*What this task involves*:
Print, in exact form, the lines below from the one containing "rewrite length_fmap, length_seqZ. lia." through the one containing "destruct (pool_done_final _ _ _ Hinv Hdone) as (Hs", and omit all others.

BEGIN Provided entries

(** C3: whatever the pages hold, the main goroutine sends the offsets
    0, 1000, 2000, ... in this order and never more than the 300 of
    [maxBatches]; a call of [fetchBatch], whatever it returns, leaves
    the channel and the feeding loop as they are; and when [wg.Wait()]
    returns all 300 offsets were sent and each was fetched once.  Every
    step lowers [steps_left], and with at least one worker the pool is
    never stuck before that, so the end is always reached. *)
Theorem coordinator_sends_every_offset n client s :
  rtc (step n client) (pool_init n) s ->
  (exists i, 0 <= i <= maxBatches /\
     p_sent s = (fun j => j * batchSize) <$> seqZ 0 i) /\
  (length (p_sent s) <= Z.to_nat maxBatches)%nat /\
  (forall w o s', p_workers s !! w = Some (WFetch o) ->
     worker_step client w s = Some s' ->
     p_main s' = p_main s /\ p_chan s' = p_chan s /\
     p_closed s' = p_closed s /\ p_sent s' = p_sent s) /\
  (pool_done s = true ->
     p_sent s = (fun j => j * batchSize) <$> seqZ 0 maxBatches /\
     p_fetched s ≡ₚ p_sent s /\ NoDup (p_fetched s)) /\
  (forall s', step n client s s' -> (steps_left s' < steps_left s)%nat) /\
  ((0 < n)%nat -> pool_done s = false -> exists s', step n client s s').
Proof.
  intros Hreach. pose proof (reachable_inv _ _ _ Hreach) as Hinv.
  assert (exists i, 0 <= i <= maxBatches /\ p_sent s = offsets_upto i) as Hsent.
  { destruct Hinv as [_ _ Hm _ _ _ _ _]. destruct (p_main s) as [i |].
    - exists i. tauto.
    - exists maxBatches. split; [unfold maxBatches; lia | tauto]. }
  split; [exact Hsent |]. split; [| split; [| split; [| split]]].
  - destruct Hsent as (i & Hi & ->). unfold offsets_upto.
    rewrite length_fmap, length_seqZ. lia.
  - intros w o s' Hw Hstep. unfold worker_step in Hstep. rewrite Hw in Hstep.
    destruct (fetchBatch o client). by injection Hstep as <-.
  - intros Hdone.
    destruct (pool_done_final _ _ _ Hinv Hdone) as (Hs & _ & Hf & _).
    rewrite Hs. split; [done |]. split; [done |]. rewrite Hf.
    unfold all_offsets, offsets_upto. apply NoDup_fmap_2, NoDup_seqZ.
    intros a b. unfold batchSize. lia.
  - intros s'. apply step_lowers.
  - intros Hn Hnd. by eapply pool_progress.
Qed.

Lemma length_bind_sum {A B} (f : A -> list B) (l : list A) :
  length (l ≫= f) = sum_list_with (fun x => length (f x)) l.
Proof.
  induction l as [| x l IH]; [done |].
  by rewrite bind_cons, length_app, IH.
Qed.

Lemma sum_full_pages {A} (f : A -> nat) (size : nat) (l : list A) :
  Forall (fun x => f x = 0%nat \/ f x = size) l ->
  sum_list_with f l = (length (filter (fun x => (0 < f x)%nat) l) * size)%nat.
Proof.
  induction 1 as [| x l Hx _ IH]; [done |].
  cbn [sum_list_with]. rewrite filter_cons, IH.
  destruct (decide (0 < f x)%nat); cbn [length]; lia.
Qed.

(** C7, as the code has it: for every number of workers and every
    interleaving, when [wg.Wait()] returns the dataset holds the records
    of the pages fetched without error, each record once (a permutation
    of the pages laid end to end), so its length is the sum of the page
    lengths; when every page that holds records holds [batchSize] of
    them, this is the number of such pages times [batchSize]. *)
Theorem pool_keeps_every_record n client s :
  rtc (step n client) (pool_init n) s -> pool_done s = true ->
  p_allData s ≡ₚ all_offsets ≫= page client /\
  length (p_allData s)
    = sum_list_with (fun o => length (page client o)) all_offsets /\
  (Forall (fun o => length (page client o) = 0%nat
                    \/ length (page client o) = Z.to_nat batchSize)
          all_offsets ->
   length (p_allData s) = (nonempty_pages client * Z.to_nat batchSize)%nat).
Proof.
  intros Hreach Hdone. pose proof (reachable_inv _ _ _ Hreach) as Hinv.
  destruct (pool_done_final _ _ _ Hinv Hdone) as (_ & _ & Hf & Had).
  assert (p_allData s ≡ₚ all_offsets ≫= page client) as Hperm
    by (by rewrite Had, Hf).
  assert (length (p_allData s)
          = sum_list_with (fun o => length (page client o)) all_offsets) as Hlen
    by (by rewrite Hperm, length_bind_sum).
  repeat split; [done .. |].
  intros Hfull. rewrite Hlen. by apply sum_full_pages.
Qed.
(** ** The whole program *)

(** With at least one worker [main] ends, whatever the service and
    the operating system answer. *)
Lemma main_run_exists n client env :
  (0 < n)%nat -> exists o, main_run n client env o.
Proof.
  intros Hn.
  exists (save env (p_allData (run n client (steps_left (pool_init n)) (pool_init n)))
                   (p_stdout (run n client (steps_left (pool_init n)) (pool_init n)))).
  eexists. split; [apply run_reachable |]. split; [| reflexivity].
  apply run_done; [done | apply pool_init_inv | done].
Qed.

END Provided entries

*Exercise solution*:
    rewrite length_fmap, length_seqZ. lia.
  - intros w o s' Hw Hstep. unfold worker_step in Hstep. rewrite Hw in Hstep.
    destruct (fetchBatch o client). by injection Hstep as <-.
  - intros Hdone.
    destruct (pool_done_final _ _ _ Hinv Hdone) as (Hs & _ & Hf & _).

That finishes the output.